WHAT YOU HAVE TO DO
Transcribe the records exactly from the line with "[F], [m] returns" to the end, both included.

-------- THE DATA --------

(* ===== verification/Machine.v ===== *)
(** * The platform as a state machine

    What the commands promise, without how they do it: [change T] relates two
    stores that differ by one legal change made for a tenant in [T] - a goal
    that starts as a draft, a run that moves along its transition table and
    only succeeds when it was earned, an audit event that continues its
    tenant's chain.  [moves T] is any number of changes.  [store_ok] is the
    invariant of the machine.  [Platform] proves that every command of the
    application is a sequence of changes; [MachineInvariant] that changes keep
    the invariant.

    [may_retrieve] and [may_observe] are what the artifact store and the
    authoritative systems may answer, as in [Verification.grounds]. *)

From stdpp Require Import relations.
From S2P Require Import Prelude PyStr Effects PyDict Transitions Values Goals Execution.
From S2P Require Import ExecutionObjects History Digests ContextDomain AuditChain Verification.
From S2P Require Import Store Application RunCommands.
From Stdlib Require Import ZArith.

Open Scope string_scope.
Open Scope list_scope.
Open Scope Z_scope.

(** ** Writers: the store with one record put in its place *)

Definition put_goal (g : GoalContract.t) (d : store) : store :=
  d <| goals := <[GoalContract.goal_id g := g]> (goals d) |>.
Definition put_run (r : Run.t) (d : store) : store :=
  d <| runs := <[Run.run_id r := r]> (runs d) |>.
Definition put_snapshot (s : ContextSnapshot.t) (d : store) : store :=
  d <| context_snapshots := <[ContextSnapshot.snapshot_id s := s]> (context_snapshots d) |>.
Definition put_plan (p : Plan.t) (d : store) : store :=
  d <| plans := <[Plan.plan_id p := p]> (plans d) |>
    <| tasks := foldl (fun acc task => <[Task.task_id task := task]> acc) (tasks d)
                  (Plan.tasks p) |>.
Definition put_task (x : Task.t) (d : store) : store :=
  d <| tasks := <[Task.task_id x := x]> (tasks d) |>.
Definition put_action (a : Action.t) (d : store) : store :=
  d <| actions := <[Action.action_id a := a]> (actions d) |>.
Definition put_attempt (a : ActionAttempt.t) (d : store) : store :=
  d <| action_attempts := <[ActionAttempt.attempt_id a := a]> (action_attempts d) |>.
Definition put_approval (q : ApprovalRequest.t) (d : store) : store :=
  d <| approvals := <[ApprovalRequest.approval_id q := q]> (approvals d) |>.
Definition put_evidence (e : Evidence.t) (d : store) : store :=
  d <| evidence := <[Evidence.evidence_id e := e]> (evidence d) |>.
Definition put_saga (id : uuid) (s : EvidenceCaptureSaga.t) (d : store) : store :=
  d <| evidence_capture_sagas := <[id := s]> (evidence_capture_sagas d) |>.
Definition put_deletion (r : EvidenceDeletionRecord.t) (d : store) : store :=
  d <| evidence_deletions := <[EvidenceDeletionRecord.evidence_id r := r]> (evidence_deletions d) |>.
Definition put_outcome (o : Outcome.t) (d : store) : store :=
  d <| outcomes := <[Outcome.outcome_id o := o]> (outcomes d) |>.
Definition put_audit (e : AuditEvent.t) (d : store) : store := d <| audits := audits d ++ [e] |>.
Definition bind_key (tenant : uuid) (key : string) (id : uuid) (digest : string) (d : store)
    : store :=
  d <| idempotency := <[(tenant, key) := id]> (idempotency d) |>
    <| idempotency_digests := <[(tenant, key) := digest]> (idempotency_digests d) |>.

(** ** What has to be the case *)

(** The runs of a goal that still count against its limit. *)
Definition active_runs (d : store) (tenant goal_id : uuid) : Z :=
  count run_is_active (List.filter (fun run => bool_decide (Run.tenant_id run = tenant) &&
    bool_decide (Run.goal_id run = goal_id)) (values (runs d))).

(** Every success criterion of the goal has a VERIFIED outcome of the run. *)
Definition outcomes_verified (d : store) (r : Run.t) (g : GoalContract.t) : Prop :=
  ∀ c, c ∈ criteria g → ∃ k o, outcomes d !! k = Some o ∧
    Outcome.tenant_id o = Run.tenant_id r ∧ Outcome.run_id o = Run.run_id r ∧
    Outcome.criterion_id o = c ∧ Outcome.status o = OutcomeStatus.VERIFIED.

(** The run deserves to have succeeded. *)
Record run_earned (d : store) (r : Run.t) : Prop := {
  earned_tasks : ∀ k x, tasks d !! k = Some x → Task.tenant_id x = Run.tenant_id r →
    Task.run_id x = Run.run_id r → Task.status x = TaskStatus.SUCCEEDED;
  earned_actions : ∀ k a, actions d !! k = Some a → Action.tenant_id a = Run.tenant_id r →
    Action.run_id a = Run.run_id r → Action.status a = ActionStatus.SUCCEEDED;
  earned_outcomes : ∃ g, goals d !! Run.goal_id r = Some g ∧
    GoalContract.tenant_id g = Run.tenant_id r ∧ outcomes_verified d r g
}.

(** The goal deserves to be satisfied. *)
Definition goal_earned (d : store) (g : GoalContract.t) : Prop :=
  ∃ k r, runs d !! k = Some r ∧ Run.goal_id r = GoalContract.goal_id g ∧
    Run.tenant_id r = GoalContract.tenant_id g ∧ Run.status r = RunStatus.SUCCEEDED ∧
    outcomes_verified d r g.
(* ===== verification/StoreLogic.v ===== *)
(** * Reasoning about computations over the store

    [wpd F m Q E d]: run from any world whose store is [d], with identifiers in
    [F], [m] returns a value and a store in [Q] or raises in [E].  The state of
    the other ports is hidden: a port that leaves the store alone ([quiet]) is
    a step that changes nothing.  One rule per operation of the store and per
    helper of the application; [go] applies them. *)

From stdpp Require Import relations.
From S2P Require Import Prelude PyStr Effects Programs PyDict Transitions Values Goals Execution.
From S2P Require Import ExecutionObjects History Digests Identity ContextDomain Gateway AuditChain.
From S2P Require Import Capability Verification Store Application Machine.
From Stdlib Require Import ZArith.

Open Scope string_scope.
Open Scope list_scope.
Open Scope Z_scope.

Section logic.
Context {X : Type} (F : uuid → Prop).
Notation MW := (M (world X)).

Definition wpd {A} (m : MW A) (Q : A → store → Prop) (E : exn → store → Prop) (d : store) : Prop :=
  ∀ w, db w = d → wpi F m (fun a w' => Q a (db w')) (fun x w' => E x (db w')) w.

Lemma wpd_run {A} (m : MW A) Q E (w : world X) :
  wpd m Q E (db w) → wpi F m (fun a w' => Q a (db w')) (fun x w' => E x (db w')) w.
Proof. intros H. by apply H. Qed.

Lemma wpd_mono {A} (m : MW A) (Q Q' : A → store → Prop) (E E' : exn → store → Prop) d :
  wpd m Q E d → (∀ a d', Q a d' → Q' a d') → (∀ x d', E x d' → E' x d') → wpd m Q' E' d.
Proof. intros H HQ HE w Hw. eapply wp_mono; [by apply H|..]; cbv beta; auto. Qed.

--------

YOUR SOLUTION
    [F], [m] returns a value and a store in [Q] or raises in [E].  The state of
    the other ports is hidden: a port that leaves the store alone ([quiet]) is
    a step that changes nothing.  One rule per operation of the store and per
    helper of the application; [go] applies them. *)

From stdpp Require Import relations.
From S2P Require Import Prelude PyStr Effects Programs PyDict Transitions Values Goals Execution.
From S2P Require Import ExecutionObjects History Digests Identity ContextDomain Gateway AuditChain.
From S2P Require Import Capability Verification Store Application Machine.
From Stdlib Require Import ZArith.

Open Scope string_scope.
Open Scope list_scope.
Open Scope Z_scope.

Section logic.
Context {X : Type} (F : uuid → Prop).
Notation MW := (M (world X)).

Definition wpd {A} (m : MW A) (Q : A → store → Prop) (E : exn → store → Prop) (d : store) : Prop :=
  ∀ w, db w = d → wpi F m (fun a w' => Q a (db w')) (fun x w' => E x (db w')) w.

Lemma wpd_run {A} (m : MW A) Q E (w : world X) :
  wpd m Q E (db w) → wpi F m (fun a w' => Q a (db w')) (fun x w' => E x (db w')) w.
Proof. intros H. by apply H. Qed.

Lemma wpd_mono {A} (m : MW A) (Q Q' : A → store → Prop) (E E' : exn → store → Prop) d :
  wpd m Q E d → (∀ a d', Q a d' → Q' a d') → (∀ x d', E x d' → E' x d') → wpd m Q' E' d.
Proof. intros H HQ HE w Hw. eapply wp_mono; [by apply H|..]; cbv beta; auto. Qed.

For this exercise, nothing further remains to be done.